(** The process of the machine, the counter and the archives of one project. *)
Definition machine (y : System_) (n : string) : option state.Machine := daemon.d_machines (sy_daemon y) !! n.
Definition counter (y : System_) (n : string) : option daemon.pc := daemon.d_pcs (sy_daemon y) !! n.
Definition archives_of (y : System_) (n : string) : backup.adir := daemon.archives_of cfg (sy_daemon y) n.
Definition alive (y : System_) : Prop := daemon.d_crashed (sy_daemon y) = false.

(** The turns the goroutine of [n] takes in a run; a poll tick that finds its
    machine backing up is none. *)
Definition turn (n : string) (l : slabel_) : nat :=
  match l with SLoop n' i => daemon.turn n (daemon.LGo n' i) | _ => 0 end.

Fixpoint turns (n : string) (ls : list slabel_) : nat :=
  match ls with [] => 0 | l :: r => (turn n l + turns n r)%nat end.

(** The daemon is not stopping this goroutine. *)
Definition uncancelled (n : string) (l : slabel_) : Prop := l <> SLoop n daemon.ICancel.

(** The goroutine of [n] runs a checkpoint in the course of [ls] from [y]; where every
    project is named by one path element, what it left of the archives is there at
    the end, [y']. *)
Definition checkpoints (y : System_) (n : string) (ls : list slabel_) (y' : System_) (ok : bool) : Prop :=
  exists pre i post ya yb, ls = pre ++ SLoop n i :: post /\ run y pre = Some ya
  /\ step ya (SLoop n i) = Some yb
  /\ daemon.checkpointed cfg dryRun (sy_daemon ya) n (daemon.LGo n i) (sy_daemon yb) ok
  /\ (daemon.plain_roster cfg -> GoPath.plain n -> archives_of y' n = archives_of yb n).

(** * Lemmas *)

(** A step of the process, as the control loop sees it. *)
Lemma step_loop y l y' :
  step y l = Some y' -> alive y' ->
  (sy_daemon y' = sy_daemon y /\ forall n i, l <> SLoop n i)
  \/ exists dl, loop_step f2i ParseDuration wi immediate (sy_daemon y) dl = Some (sy_daemon y')
     /\ forall n i, dl = daemon.LGo n i <-> l = SLoop n i.
Proof.
  unfold sstep, alive. destruct (daemon.d_crashed (sy_daemon y)) eqn:Hc; [done|].
  destruct l as [n i|env fe po r|nows io service|now io|x|ok get io].
  - destruct (loop_step _ _ _ _ _ _) as [d|] eqn:E; [|done]. intros [= <-] _. right.
    exists (daemon.LGo n i). split; [done|]. intros n' i'. split; congruence.
  - intros [= <-] _. destruct (respond_daemon quote format_time valid_full_name f2i ParseDuration hostname
      wi immediate env fe po r y Hc) as [->|(n & e & He & E)]; [by left|].
    right. exists e. split; [done|]. intros n' i. destruct He; subst e; split; discriminate.
  - intros ->%lease_step_daemon _. by left.
  - intros ->%lease_step_daemon _. by left.
  - destruct (syncSkills _ _ _ _ _) as [agg cli]. intros [= <-] _. by left.
  - destruct (discovery.DiscoverLocalLLMs ok get _) as [sources|]; intros [= <-]; [by left|done].
Qed.

Lemma step_alive y l y' : step y l = Some y' -> alive y.
Proof. unfold sstep, alive. by destruct (daemon.d_crashed _). Qed.

Lemma run_alive y ls y' : run y ls = Some y' -> alive y' -> alive y.
Proof.
  destruct ls as [|l ls]; cbn [srun]; [by intros [= ->]|].
  destruct (step y l) as [y1|] eqn:E; [|done]. intros _ _. by eapply step_alive.
Qed.

(** What every step of the loop keeps, a live run keeps. *)
Lemma run_keeps (P : daemon.Daemon -> Prop) :
  (forall d l d', P d -> loop_step f2i ParseDuration wi immediate d l = Some d' -> P d') ->
  forall ls y y', P (sy_daemon y) -> run y ls = Some y' -> alive y' -> P (sy_daemon y').
Proof.
  intros Hs ls. induction ls as [|l ls IH]; intros y y' Hp; cbn [srun]; [by intros [= ->]|].
  destruct (step y l) as [y1|] eqn:E; [|done]. intros Hr Ha. apply (IH y1); [|done|done].
  pose proof (run_alive _ _ _ Hr Ha) as Ha1.
  destruct (step_loop _ _ _ E Ha1) as [[-> _]|(dl & Hl & _)]; [done|by eapply Hs].
Qed.

Lemma run_app y ls ls' : run y (ls ++ ls') = run y ls ≫= fun y1 => run y1 ls'.
Proof.
  revert y. induction ls as [|l ls IH]; intros y; [done|]. cbn [app srun].
  destruct (step y l) as [y1|]; [apply IH|done].
Qed.
Lemma does_registrations : does_ 15.
Proof.
  reads (world_ (handleRegistrations env)); [reflexivity|]. left. cbn [st_check view fst w_reg].
  assert (Hl : match sy_reg y with Some db => registry.List (e_reg_tx env) db | None => [] end = []).
  { destruct here as [_ _ Hn _ _ _]. destruct (sy_reg y) as [db|] eqn:Er; [|done].
    assert (Ha : registry.abs db = ∅).
    { apply map_eq. intros n. specialize (Hn n). unfold lease.lease in Hn. rewrite Er in Hn. cbn in Hn.
      rewrite lookup_empty. by destruct (registry.abs db !! n). }
    assert (Hp : registry.List TxOk db = []).
    { apply Permutation_nil. rewrite registry.List_perm, Ha. by rewrite map_to_list_empty. }
    by destruct (e_reg_tx env). }
  rewrite Hl. reflexivity.
Qed.

Lemma does_resolve : does_ 14.
Proof.
  reads (world_ (handleResolve env)); [reflexivity|]. left. cbn [st_check view fst w_reg].
  change (PathValue _ _) with "fake-clean". destruct here as [_ _ Hn _ _ _]. specialize (Hn "fake-clean").
  unfold lease.lease in Hn. destruct (sy_reg y) as [db|]; [|reflexivity]. cbn [mbind option_bind] in Hn.
  assert (Hg : registry.Get (e_reg_tx env) "fake-clean" db = None).
  { rewrite registry.abs_lookup in Hn. unfold registry.Get, bbolt.view, registry.decode in *.
    destruct (e_reg_tx env); cbn; [|done|]; destruct (bkt_get db "fake-clean") as [v|]; try done; cbn in Hn;
      by destruct (unmarshal v). }
  rewrite Hg. reflexivity.
Qed.

Lemma does_register : does_ 16.
Proof.
  reads (world_ (handleRegister quote valid_full_name env srv)).
  { unfold on_world, handleRegister. cbn [st_request postBody req_body].
    change (limit_reader (2 ^ 20) "{}") with "{}". rewrite empty_message. reflexivity. }
  by left.
Qed.

Lemma does_reset : does_ 17.
Proof.
  destruct (a_machine "fake-dirty" named_dirty) as [m Em]. pose proof here as [_ _ _ He Hc _ _ _].
  destruct (state.Transition f2i (e_clock env) m state.EventClearError) as [m' err] eqn:Et.
  pose proof (reset_result f2i (e_clock env) m) as Hr. rewrite Et in Hr. destruct Hr as [-> _].
  moves (requireBearer (controlToken itest) (world_ (handleReset env f2i))).
  - cbn [st_request]. rewrite (proj1 (gated _ _ _ _ _)). unfold on_world, handleReset, machine_action.
    cbn [fst snd view w_machines]. change (PathValue _ _) with "fake-dirty". rewrite Em, Et. reflexivity.
  - by left.
  - exact Hc.
  - exact He.
  - by left.
Qed.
○ ○ ○ ○
__EXERCISE__.
The entire listing is to be retyped exactly.

__WRITTEN RESPONSE__.
(** The process of the machine, the counter and the archives of one project. *)
Definition machine (y : System_) (n : string) : option state.Machine := daemon.d_machines (sy_daemon y) !! n.
Definition counter (y : System_) (n : string) : option daemon.pc := daemon.d_pcs (sy_daemon y) !! n.
Definition archives_of (y : System_) (n : string) : backup.adir := daemon.archives_of cfg (sy_daemon y) n.
Definition alive (y : System_) : Prop := daemon.d_crashed (sy_daemon y) = false.

(** The turns the goroutine of [n] takes in a run; a poll tick that finds its
    machine backing up is none. *)
Definition turn (n : string) (l : slabel_) : nat :=
  match l with SLoop n' i => daemon.turn n (daemon.LGo n' i) | _ => 0 end.

Fixpoint turns (n : string) (ls : list slabel_) : nat :=
  match ls with [] => 0 | l :: r => (turn n l + turns n r)%nat end.

(** The daemon is not stopping this goroutine. *)
Definition uncancelled (n : string) (l : slabel_) : Prop := l <> SLoop n daemon.ICancel.

(** The goroutine of [n] runs a checkpoint in the course of [ls] from [y]; where every
    project is named by one path element, what it left of the archives is there at
    the end, [y']. *)
Definition checkpoints (y : System_) (n : string) (ls : list slabel_) (y' : System_) (ok : bool) : Prop :=
  exists pre i post ya yb, ls = pre ++ SLoop n i :: post /\ run y pre = Some ya
  /\ step ya (SLoop n i) = Some yb
  /\ daemon.checkpointed cfg dryRun (sy_daemon ya) n (daemon.LGo n i) (sy_daemon yb) ok
  /\ (daemon.plain_roster cfg -> GoPath.plain n -> archives_of y' n = archives_of yb n).

(** * Lemmas *)

(** A step of the process, as the control loop sees it. *)
Lemma step_loop y l y' :
  step y l = Some y' -> alive y' ->
  (sy_daemon y' = sy_daemon y /\ forall n i, l <> SLoop n i)
  \/ exists dl, loop_step f2i ParseDuration wi immediate (sy_daemon y) dl = Some (sy_daemon y')
     /\ forall n i, dl = daemon.LGo n i <-> l = SLoop n i.
Proof.
  unfold sstep, alive. destruct (daemon.d_crashed (sy_daemon y)) eqn:Hc; [done|].
  destruct l as [n i|env fe po r|nows io service|now io|x|ok get io].
  - destruct (loop_step _ _ _ _ _ _) as [d|] eqn:E; [|done]. intros [= <-] _. right.
    exists (daemon.LGo n i). split; [done|]. intros n' i'. split; congruence.
  - intros [= <-] _. destruct (respond_daemon quote format_time valid_full_name f2i ParseDuration hostname
      wi immediate env fe po r y Hc) as [->|(n & e & He & E)]; [by left|].
    right. exists e. split; [done|]. intros n' i. destruct He; subst e; split; discriminate.
  - intros ->%lease_step_daemon _. by left.
  - intros ->%lease_step_daemon _. by left.
  - destruct (syncSkills _ _ _ _ _) as [agg cli]. intros [= <-] _. by left.
  - destruct (discovery.DiscoverLocalLLMs ok get _) as [sources|]; intros [= <-]; [by left|done].
Qed.

Lemma step_alive y l y' : step y l = Some y' -> alive y.
Proof. unfold sstep, alive. by destruct (daemon.d_crashed _). Qed.

Lemma run_alive y ls y' : run y ls = Some y' -> alive y' -> alive y.
Proof.
  destruct ls as [|l ls]; cbn [srun]; [by intros [= ->]|].
  destruct (step y l) as [y1|] eqn:E; [|done]. intros _ _. by eapply step_alive.
Qed.

(** What every step of the loop keeps, a live run keeps. *)
Lemma run_keeps (P : daemon.Daemon -> Prop) :
  (forall d l d', P d -> loop_step f2i ParseDuration wi immediate d l = Some d' -> P d') ->
  forall ls y y', P (sy_daemon y) -> run y ls = Some y' -> alive y' -> P (sy_daemon y').
Proof.
  intros Hs ls. induction ls as [|l ls IH]; intros y y' Hp; cbn [srun]; [by intros [= ->]|].
  destruct (step y l) as [y1|] eqn:E; [|done]. intros Hr Ha. apply (IH y1); [|done|done].
  pose proof (run_alive _ _ _ Hr Ha) as Ha1.
  destruct (step_loop _ _ _ E Ha1) as [[-> _]|(dl & Hl & _)]; [done|by eapply Hs].
Qed.

Lemma run_app y ls ls' : run y (ls ++ ls') = run y ls ≫= fun y1 => run y1 ls'.
Proof.
  revert y. induction ls as [|l ls IH]; intros y; [done|]. cbn [app srun].
  destruct (step y l) as [y1|]; [apply IH|done].
Qed.
Lemma does_registrations : does_ 15.
Proof.
  reads (world_ (handleRegistrations env)); [reflexivity|]. left. cbn [st_check view fst w_reg].
  assert (Hl : match sy_reg y with Some db => registry.List (e_reg_tx env) db | None => [] end = []).
  { destruct here as [_ _ Hn _ _ _]. destruct (sy_reg y) as [db|] eqn:Er; [|done].
    assert (Ha : registry.abs db = ∅).
    { apply map_eq. intros n. specialize (Hn n). unfold lease.lease in Hn. rewrite Er in Hn. cbn in Hn.
      rewrite lookup_empty. by destruct (registry.abs db !! n). }
    assert (Hp : registry.List TxOk db = []).
    { apply Permutation_nil. rewrite registry.List_perm, Ha. by rewrite map_to_list_empty. }
    by destruct (e_reg_tx env). }
  rewrite Hl. reflexivity.
Qed.

Lemma does_resolve : does_ 14.
Proof.
  reads (world_ (handleResolve env)); [reflexivity|]. left. cbn [st_check view fst w_reg].
  change (PathValue _ _) with "fake-clean". destruct here as [_ _ Hn _ _ _]. specialize (Hn "fake-clean").
  unfold lease.lease in Hn. destruct (sy_reg y) as [db|]; [|reflexivity]. cbn [mbind option_bind] in Hn.
  assert (Hg : registry.Get (e_reg_tx env) "fake-clean" db = None).
  { rewrite registry.abs_lookup in Hn. unfold registry.Get, bbolt.view, registry.decode in *.
    destruct (e_reg_tx env); cbn; [|done|]; destruct (bkt_get db "fake-clean") as [v|]; try done; cbn in Hn;
      by destruct (unmarshal v). }
  rewrite Hg. reflexivity.
Qed.

Lemma does_register : does_ 16.
Proof.
  reads (world_ (handleRegister quote valid_full_name env srv)).
  { unfold on_world, handleRegister. cbn [st_request postBody req_body].
    change (limit_reader (2 ^ 20) "{}") with "{}". rewrite empty_message. reflexivity. }
  by left.
Qed.

Lemma does_reset : does_ 17.
Proof.
  destruct (a_machine "fake-dirty" named_dirty) as [m Em]. pose proof here as [_ _ _ He Hc _ _ _].
  destruct (state.Transition f2i (e_clock env) m state.EventClearError) as [m' err] eqn:Et.
  pose proof (reset_result f2i (e_clock env) m) as Hr. rewrite Et in Hr. destruct Hr as [-> _].
  moves (requireBearer (controlToken itest) (world_ (handleReset env f2i))).
  - cbn [st_request]. rewrite (proj1 (gated _ _ _ _ _)). unfold on_world, handleReset, machine_action.
    cbn [fst snd view w_machines]. change (PathValue _ _) with "fake-dirty". rewrite Em, Et. reflexivity.
  - by left.
  - exact Hc.
  - exact He.
  - by left.
Qed.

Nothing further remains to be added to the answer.